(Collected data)

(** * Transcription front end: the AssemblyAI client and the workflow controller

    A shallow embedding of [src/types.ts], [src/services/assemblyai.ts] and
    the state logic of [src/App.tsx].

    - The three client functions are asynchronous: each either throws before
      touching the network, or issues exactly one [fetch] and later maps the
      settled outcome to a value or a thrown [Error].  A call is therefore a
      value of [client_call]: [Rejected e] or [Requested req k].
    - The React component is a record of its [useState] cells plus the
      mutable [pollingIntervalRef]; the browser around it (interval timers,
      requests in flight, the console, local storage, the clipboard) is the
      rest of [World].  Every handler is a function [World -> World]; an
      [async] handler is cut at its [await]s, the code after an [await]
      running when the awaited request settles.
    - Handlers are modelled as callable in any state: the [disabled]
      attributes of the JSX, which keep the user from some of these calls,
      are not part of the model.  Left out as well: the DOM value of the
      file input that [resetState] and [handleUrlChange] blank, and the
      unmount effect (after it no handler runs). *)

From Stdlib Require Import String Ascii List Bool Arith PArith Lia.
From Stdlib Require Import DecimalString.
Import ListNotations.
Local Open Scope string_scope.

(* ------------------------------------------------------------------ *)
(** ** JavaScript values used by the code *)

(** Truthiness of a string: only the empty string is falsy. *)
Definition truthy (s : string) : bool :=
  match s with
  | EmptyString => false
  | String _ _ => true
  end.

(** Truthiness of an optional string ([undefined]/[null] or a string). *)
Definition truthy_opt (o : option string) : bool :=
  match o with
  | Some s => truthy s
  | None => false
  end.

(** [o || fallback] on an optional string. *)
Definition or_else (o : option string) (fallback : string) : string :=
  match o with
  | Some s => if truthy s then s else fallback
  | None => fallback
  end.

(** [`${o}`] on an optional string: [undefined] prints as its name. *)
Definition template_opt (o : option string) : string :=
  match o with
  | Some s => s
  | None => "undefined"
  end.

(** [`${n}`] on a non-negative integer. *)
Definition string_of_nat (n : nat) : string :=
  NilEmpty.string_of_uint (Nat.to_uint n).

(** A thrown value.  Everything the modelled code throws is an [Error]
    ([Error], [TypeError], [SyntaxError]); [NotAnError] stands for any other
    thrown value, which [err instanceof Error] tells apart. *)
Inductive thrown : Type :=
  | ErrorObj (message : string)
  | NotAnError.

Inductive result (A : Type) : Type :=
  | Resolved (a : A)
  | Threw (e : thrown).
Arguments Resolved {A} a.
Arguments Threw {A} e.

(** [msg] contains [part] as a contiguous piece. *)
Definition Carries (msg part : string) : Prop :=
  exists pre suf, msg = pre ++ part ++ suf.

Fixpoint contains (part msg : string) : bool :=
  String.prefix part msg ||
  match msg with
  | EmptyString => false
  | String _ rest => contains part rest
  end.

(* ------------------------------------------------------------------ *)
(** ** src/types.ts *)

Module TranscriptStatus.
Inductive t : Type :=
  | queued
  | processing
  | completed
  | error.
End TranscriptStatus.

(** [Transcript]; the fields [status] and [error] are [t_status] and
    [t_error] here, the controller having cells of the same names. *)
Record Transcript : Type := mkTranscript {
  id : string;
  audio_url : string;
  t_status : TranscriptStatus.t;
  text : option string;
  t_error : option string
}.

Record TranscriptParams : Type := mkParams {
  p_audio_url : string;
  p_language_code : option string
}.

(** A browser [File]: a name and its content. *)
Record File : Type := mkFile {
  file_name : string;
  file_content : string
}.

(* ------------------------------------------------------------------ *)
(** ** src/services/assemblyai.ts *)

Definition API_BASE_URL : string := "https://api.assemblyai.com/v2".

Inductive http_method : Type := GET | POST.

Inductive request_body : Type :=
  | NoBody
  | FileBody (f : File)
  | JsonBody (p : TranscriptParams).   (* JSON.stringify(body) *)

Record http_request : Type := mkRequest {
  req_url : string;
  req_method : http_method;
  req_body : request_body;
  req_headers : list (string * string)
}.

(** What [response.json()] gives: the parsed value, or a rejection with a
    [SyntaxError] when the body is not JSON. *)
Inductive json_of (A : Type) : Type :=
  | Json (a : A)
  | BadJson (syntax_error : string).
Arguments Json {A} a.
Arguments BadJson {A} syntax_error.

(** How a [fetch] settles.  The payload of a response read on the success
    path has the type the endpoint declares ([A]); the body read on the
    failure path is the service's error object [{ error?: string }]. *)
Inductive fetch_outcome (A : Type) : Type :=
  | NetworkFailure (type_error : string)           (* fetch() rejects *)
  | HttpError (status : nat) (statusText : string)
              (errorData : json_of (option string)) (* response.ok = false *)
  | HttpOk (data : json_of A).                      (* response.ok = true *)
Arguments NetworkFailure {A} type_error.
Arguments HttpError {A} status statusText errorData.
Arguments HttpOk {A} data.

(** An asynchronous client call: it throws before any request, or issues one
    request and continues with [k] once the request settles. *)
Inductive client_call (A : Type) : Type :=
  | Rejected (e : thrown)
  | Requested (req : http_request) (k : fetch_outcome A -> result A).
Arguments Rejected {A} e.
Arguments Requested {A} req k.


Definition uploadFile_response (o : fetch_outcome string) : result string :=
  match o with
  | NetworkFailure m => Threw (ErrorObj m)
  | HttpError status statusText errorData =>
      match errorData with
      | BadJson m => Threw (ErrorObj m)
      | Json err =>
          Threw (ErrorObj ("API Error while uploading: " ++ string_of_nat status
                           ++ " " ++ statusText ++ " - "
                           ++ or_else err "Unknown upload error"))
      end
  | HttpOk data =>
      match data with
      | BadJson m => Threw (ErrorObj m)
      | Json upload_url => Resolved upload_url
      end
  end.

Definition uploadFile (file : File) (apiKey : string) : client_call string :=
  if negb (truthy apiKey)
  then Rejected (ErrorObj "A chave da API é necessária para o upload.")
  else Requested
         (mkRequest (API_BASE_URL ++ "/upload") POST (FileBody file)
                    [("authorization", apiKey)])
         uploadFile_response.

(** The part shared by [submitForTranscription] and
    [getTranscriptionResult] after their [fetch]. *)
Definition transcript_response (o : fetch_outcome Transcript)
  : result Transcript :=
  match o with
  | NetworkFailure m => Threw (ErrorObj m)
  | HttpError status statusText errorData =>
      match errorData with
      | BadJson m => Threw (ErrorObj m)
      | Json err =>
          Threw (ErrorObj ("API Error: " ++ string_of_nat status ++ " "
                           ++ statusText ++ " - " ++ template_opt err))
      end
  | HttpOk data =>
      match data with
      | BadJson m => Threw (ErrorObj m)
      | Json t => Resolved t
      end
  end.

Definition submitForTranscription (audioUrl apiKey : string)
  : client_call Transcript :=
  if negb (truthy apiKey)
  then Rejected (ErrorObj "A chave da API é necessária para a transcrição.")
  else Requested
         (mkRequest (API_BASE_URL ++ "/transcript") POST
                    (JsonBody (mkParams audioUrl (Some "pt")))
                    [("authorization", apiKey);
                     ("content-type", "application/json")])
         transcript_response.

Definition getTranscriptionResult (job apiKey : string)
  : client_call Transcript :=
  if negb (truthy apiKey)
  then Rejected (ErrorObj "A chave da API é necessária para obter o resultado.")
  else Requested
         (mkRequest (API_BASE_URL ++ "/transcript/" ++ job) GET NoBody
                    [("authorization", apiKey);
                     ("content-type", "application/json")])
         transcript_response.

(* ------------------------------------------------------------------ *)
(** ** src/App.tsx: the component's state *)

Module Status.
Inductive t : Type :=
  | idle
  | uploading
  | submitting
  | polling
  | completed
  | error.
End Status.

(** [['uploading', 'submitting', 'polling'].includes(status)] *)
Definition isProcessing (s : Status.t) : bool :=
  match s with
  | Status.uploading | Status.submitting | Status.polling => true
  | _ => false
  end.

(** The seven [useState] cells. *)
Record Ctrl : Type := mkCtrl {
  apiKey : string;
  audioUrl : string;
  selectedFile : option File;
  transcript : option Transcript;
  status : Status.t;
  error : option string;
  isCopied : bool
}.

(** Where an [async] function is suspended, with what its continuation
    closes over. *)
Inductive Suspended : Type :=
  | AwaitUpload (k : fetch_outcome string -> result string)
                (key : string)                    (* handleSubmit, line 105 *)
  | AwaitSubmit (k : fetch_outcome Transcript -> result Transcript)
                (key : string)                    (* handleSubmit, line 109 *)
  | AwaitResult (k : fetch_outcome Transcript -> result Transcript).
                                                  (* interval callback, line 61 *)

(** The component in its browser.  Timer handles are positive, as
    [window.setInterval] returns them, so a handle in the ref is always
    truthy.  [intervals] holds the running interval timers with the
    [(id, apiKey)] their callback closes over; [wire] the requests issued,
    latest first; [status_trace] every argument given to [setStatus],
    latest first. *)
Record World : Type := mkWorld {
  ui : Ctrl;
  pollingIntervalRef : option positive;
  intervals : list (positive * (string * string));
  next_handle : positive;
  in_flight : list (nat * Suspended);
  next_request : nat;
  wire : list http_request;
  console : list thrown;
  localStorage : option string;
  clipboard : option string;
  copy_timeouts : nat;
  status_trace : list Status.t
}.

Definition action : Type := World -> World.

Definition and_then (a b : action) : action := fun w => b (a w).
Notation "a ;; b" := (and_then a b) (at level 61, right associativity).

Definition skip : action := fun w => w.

§ **Required action**
The answer must be the lines from the one containing "timers with the" through the last line of the records, copied exactly, with nothing else.

§ **Task response**
    truthy.  [intervals] holds the running interval timers with the
    [(id, apiKey)] their callback closes over; [wire] the requests issued,
    latest first; [status_trace] every argument given to [setStatus],
    latest first. *)
Record World : Type := mkWorld {
  ui : Ctrl;
  pollingIntervalRef : option positive;
  intervals : list (positive * (string * string));
  next_handle : positive;
  in_flight : list (nat * Suspended);
  next_request : nat;
  wire : list http_request;
  console : list thrown;
  localStorage : option string;
  clipboard : option string;
  copy_timeouts : nat;
  status_trace : list Status.t
}.

Definition action : Type := World -> World.

Definition and_then (a b : action) : action := fun w => b (a w).
Notation "a ;; b" := (and_then a b) (at level 61, right associativity).

Definition skip : action := fun w => w.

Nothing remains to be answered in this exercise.